==== Provided data ====

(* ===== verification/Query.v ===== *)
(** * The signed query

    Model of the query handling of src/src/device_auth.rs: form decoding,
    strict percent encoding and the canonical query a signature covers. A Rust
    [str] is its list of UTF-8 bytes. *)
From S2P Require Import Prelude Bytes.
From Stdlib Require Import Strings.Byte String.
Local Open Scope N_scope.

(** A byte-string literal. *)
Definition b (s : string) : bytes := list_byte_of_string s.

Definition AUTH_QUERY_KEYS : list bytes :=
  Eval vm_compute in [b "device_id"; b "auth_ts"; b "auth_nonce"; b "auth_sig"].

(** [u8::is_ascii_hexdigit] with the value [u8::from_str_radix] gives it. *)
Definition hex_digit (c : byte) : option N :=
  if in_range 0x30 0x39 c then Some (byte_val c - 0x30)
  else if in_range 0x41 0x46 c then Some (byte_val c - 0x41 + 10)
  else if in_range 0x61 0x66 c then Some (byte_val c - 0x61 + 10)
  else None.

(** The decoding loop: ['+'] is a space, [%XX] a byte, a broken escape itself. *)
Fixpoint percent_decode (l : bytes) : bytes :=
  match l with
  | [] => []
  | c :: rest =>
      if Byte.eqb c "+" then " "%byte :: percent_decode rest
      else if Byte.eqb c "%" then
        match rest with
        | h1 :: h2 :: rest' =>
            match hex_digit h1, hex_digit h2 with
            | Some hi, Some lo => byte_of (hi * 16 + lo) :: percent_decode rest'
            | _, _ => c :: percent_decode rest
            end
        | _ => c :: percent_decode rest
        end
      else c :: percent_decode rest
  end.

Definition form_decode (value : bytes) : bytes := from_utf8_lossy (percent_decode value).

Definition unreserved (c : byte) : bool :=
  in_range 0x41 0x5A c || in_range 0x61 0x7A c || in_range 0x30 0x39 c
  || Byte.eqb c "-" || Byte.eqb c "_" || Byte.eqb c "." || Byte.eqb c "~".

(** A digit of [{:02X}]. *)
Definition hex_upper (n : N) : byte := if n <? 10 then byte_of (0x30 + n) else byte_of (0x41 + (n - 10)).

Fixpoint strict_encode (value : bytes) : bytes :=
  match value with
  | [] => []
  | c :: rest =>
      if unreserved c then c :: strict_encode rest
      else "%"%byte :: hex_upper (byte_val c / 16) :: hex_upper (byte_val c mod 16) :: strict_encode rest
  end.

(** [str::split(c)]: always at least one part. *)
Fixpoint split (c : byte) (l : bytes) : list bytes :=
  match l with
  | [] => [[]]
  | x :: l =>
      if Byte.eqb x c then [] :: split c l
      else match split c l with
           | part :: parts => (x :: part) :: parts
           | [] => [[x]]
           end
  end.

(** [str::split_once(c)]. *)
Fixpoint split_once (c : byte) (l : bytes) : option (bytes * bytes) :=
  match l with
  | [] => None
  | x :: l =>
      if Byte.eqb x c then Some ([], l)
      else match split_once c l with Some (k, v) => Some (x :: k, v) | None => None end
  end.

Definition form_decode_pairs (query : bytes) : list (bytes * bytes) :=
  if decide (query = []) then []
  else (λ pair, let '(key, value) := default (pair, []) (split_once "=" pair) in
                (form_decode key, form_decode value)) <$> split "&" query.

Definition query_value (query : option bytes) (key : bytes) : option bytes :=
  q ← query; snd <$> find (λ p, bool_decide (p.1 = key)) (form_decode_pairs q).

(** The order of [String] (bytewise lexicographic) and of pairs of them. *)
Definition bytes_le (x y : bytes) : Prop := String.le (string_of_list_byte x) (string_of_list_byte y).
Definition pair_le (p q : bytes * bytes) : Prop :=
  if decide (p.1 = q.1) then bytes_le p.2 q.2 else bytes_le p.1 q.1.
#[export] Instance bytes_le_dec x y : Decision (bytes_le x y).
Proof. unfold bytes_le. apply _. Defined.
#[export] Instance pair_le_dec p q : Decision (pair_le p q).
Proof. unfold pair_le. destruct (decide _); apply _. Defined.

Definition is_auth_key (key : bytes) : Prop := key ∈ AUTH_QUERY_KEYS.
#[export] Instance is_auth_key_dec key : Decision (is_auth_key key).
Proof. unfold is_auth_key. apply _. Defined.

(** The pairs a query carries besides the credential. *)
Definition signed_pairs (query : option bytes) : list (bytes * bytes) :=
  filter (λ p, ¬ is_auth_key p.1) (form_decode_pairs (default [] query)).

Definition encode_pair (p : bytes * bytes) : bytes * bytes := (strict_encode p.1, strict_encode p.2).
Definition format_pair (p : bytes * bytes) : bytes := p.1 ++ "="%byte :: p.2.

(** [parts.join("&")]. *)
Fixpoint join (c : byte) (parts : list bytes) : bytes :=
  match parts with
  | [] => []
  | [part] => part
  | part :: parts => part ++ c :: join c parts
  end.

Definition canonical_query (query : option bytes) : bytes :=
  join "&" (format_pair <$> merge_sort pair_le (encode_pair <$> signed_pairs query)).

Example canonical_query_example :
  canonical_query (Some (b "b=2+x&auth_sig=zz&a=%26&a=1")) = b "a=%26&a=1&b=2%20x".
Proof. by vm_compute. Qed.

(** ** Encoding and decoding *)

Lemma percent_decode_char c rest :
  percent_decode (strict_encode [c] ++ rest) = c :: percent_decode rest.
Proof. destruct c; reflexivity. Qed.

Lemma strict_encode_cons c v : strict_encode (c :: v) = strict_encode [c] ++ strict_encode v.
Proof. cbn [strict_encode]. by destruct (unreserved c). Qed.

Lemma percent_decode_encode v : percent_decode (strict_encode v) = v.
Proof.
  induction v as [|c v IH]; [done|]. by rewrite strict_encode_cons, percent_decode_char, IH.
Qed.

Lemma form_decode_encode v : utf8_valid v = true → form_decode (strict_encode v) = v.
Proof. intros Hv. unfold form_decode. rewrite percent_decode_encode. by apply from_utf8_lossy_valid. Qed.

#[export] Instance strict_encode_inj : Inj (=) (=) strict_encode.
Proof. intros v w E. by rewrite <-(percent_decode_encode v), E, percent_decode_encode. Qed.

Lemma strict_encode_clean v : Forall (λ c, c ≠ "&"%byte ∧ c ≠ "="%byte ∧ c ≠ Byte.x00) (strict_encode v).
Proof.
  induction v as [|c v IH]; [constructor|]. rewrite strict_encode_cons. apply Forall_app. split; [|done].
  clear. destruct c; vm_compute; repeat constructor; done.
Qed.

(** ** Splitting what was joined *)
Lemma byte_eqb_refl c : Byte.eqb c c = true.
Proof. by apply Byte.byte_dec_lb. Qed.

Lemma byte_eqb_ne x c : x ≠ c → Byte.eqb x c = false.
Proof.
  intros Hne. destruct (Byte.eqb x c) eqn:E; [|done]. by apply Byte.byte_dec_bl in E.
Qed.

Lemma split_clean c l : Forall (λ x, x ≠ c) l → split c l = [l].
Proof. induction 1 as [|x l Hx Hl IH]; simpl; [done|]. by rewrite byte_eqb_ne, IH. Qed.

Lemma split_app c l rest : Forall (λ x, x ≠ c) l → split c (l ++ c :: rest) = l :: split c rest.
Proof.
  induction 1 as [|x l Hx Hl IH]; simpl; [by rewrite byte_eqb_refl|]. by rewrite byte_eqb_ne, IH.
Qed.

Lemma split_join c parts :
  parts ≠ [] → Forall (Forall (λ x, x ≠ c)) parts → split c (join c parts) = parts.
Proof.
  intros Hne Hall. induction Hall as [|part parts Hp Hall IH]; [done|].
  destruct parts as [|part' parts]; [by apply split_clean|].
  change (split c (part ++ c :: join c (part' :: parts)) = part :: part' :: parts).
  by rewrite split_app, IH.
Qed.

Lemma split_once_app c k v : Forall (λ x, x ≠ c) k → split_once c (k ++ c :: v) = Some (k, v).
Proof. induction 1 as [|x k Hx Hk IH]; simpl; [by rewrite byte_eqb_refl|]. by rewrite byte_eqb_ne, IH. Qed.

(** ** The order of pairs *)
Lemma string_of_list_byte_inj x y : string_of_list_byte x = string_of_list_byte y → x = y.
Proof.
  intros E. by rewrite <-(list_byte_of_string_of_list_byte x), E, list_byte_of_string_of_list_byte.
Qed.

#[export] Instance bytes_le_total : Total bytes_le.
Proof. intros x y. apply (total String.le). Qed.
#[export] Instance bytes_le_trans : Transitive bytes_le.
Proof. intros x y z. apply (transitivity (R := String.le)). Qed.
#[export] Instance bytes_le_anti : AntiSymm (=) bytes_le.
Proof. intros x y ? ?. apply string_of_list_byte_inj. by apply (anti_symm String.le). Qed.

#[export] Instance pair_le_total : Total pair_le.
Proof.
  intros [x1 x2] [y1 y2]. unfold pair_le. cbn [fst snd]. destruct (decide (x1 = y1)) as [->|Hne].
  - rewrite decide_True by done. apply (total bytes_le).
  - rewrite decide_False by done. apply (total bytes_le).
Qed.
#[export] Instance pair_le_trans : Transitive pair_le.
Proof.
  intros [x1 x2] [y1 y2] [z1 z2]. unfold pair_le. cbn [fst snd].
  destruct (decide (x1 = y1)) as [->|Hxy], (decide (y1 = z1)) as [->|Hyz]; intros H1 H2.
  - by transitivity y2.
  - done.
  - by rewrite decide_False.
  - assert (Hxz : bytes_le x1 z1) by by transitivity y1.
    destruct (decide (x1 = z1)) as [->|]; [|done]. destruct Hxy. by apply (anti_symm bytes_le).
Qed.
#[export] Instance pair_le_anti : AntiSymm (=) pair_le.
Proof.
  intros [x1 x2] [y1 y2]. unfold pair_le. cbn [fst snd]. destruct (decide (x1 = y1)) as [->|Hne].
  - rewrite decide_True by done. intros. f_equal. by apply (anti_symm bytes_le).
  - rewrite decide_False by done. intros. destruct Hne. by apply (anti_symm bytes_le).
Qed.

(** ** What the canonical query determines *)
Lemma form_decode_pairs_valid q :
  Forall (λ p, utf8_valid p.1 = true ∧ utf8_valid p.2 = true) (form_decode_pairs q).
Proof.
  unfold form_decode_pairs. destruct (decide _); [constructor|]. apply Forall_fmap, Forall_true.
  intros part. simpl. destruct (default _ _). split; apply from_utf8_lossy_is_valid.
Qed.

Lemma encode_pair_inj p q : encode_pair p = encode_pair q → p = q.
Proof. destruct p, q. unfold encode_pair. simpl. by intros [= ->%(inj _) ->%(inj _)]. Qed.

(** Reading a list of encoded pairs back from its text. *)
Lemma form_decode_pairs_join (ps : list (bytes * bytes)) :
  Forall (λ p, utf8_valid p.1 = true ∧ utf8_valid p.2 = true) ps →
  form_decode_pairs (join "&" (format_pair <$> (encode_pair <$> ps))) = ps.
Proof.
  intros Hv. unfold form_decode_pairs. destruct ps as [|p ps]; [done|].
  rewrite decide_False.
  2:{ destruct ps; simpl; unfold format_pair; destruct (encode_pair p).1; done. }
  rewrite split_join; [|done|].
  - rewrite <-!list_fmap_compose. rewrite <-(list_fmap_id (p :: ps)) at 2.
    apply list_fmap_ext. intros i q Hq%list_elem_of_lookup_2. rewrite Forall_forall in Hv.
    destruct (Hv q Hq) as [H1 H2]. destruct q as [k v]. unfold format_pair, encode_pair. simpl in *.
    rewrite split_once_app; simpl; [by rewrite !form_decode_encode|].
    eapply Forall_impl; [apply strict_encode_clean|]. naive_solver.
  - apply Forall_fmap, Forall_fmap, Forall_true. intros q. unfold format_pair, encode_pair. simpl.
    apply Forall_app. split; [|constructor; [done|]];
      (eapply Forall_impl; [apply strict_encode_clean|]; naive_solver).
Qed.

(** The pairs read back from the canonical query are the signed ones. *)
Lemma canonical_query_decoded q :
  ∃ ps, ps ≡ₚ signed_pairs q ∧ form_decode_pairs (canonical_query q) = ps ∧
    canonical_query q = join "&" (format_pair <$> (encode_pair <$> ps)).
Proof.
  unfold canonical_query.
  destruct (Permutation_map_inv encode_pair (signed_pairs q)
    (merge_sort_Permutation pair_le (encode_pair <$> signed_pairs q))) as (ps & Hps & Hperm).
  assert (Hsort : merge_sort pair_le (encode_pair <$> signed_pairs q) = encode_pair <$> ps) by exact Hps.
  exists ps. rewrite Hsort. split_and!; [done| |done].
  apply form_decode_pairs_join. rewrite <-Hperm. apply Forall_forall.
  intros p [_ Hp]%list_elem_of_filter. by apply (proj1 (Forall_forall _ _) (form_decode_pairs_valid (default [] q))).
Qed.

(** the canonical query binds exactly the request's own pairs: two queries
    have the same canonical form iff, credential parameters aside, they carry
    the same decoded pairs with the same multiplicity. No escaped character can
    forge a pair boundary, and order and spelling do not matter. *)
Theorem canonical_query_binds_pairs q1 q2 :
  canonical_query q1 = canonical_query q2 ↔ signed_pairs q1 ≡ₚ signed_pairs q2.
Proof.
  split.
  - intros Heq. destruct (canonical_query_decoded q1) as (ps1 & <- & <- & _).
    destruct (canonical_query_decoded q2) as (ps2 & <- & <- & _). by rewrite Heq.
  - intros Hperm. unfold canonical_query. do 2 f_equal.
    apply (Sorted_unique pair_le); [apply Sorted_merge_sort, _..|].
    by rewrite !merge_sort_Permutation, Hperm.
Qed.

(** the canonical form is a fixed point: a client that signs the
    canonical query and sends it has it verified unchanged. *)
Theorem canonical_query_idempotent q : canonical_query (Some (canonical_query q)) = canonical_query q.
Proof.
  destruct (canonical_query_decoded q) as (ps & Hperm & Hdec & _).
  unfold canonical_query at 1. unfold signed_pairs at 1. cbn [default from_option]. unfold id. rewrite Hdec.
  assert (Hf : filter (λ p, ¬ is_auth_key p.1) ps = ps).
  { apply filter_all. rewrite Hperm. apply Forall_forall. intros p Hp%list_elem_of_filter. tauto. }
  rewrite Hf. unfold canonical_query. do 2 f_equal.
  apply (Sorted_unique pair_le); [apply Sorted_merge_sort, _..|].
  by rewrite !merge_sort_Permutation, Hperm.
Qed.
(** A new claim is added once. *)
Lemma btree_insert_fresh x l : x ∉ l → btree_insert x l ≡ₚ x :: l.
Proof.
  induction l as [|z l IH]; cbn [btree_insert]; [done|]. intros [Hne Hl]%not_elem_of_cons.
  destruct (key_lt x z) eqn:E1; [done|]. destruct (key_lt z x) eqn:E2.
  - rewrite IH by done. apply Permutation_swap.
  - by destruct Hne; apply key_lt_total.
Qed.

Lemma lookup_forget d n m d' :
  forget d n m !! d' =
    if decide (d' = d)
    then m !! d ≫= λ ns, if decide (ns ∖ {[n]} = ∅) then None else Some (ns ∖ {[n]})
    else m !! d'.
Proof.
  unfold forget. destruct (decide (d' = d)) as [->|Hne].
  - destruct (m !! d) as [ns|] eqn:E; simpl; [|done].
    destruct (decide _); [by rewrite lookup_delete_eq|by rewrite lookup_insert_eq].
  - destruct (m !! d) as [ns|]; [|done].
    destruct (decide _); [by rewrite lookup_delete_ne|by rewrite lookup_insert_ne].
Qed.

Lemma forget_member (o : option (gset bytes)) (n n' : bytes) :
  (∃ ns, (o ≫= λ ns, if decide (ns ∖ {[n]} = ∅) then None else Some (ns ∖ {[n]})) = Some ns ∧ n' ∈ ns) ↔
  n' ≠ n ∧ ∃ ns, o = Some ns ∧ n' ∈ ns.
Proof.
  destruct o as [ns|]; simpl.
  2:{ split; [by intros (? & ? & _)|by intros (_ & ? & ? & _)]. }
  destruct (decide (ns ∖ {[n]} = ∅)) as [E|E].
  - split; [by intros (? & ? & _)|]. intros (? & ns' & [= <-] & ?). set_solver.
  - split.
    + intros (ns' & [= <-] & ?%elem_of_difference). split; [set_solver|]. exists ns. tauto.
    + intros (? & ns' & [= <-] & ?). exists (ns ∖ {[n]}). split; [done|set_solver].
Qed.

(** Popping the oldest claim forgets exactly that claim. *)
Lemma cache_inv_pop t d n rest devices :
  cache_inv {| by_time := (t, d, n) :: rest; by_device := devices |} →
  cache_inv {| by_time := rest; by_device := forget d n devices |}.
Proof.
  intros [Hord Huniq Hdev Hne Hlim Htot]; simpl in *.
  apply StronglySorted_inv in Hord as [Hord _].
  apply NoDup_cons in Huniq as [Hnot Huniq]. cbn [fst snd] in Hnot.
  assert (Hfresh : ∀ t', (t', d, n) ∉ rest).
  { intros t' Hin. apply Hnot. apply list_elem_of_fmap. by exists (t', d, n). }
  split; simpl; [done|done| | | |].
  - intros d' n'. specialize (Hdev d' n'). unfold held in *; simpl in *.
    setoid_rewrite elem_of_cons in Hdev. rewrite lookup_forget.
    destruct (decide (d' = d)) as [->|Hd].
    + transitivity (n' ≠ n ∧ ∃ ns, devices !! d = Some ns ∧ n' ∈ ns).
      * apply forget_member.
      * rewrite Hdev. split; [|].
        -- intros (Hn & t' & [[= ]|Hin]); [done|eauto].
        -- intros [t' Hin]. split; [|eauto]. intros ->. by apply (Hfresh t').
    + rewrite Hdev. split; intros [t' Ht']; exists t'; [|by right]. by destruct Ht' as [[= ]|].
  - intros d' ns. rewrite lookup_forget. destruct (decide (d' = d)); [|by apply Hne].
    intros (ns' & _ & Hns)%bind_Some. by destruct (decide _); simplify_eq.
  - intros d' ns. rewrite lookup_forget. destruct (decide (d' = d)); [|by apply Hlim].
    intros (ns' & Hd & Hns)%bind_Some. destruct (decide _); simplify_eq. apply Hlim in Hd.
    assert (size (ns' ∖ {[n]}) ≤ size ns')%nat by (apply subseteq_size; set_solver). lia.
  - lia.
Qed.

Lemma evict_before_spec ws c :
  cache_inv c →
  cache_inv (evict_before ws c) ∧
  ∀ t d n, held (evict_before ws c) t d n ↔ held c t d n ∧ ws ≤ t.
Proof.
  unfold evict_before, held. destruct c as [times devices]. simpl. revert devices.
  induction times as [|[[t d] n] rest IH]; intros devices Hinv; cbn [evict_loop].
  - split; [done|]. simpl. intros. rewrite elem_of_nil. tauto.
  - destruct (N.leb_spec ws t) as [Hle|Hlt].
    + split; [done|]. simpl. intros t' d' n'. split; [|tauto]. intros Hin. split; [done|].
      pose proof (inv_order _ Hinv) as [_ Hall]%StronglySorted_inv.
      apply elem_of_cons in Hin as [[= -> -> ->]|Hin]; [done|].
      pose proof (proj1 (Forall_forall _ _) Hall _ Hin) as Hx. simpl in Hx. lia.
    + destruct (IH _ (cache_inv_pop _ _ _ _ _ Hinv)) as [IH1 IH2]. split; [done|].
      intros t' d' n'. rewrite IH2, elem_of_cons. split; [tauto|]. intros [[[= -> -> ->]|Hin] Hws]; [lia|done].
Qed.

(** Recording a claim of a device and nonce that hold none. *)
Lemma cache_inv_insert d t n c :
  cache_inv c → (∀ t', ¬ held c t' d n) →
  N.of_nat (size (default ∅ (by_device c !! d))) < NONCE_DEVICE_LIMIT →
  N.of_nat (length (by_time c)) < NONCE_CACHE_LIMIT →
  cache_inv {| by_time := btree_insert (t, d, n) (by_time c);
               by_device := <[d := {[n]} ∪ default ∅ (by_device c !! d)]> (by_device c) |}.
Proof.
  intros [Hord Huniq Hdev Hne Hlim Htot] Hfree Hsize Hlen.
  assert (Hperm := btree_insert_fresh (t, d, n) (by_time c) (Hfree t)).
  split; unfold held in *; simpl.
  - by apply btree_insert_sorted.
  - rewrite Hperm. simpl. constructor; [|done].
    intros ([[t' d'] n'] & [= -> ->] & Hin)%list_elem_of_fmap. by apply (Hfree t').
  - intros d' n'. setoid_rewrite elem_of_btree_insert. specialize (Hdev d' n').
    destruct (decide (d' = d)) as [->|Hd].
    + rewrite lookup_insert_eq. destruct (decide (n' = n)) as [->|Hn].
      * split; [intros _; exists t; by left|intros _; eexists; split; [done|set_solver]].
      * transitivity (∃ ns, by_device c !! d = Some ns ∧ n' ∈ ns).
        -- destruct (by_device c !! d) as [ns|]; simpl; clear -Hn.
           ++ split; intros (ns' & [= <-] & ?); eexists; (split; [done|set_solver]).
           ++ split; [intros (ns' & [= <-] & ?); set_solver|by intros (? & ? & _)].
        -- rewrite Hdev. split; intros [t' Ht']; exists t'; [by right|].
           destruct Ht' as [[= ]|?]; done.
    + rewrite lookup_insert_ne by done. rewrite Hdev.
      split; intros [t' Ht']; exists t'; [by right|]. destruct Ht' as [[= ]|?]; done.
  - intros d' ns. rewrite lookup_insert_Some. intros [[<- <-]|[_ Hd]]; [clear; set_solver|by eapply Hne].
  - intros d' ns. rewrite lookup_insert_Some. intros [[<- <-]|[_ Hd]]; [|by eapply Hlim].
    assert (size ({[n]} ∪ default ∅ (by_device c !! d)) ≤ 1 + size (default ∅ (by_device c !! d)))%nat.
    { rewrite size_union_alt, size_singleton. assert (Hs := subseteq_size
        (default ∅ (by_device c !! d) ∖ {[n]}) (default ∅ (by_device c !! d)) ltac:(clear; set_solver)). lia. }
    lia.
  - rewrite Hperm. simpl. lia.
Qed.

====

Your goal: Retype the entries above exactly, but only from the line containing "n) :: rest;" through the line containing "assert (Hfresh : ∀ t', (t', d, n) ∉ rest).", both included.

Output for this task:
  cache_inv {| by_time := (t, d, n) :: rest; by_device := devices |} →
  cache_inv {| by_time := rest; by_device := forget d n devices |}.
Proof.
  intros [Hord Huniq Hdev Hne Hlim Htot]; simpl in *.
  apply StronglySorted_inv in Hord as [Hord _].
  apply NoDup_cons in Huniq as [Hnot Huniq]. cbn [fst snd] in Hnot.
  assert (Hfresh : ∀ t', (t', d, n) ∉ rest).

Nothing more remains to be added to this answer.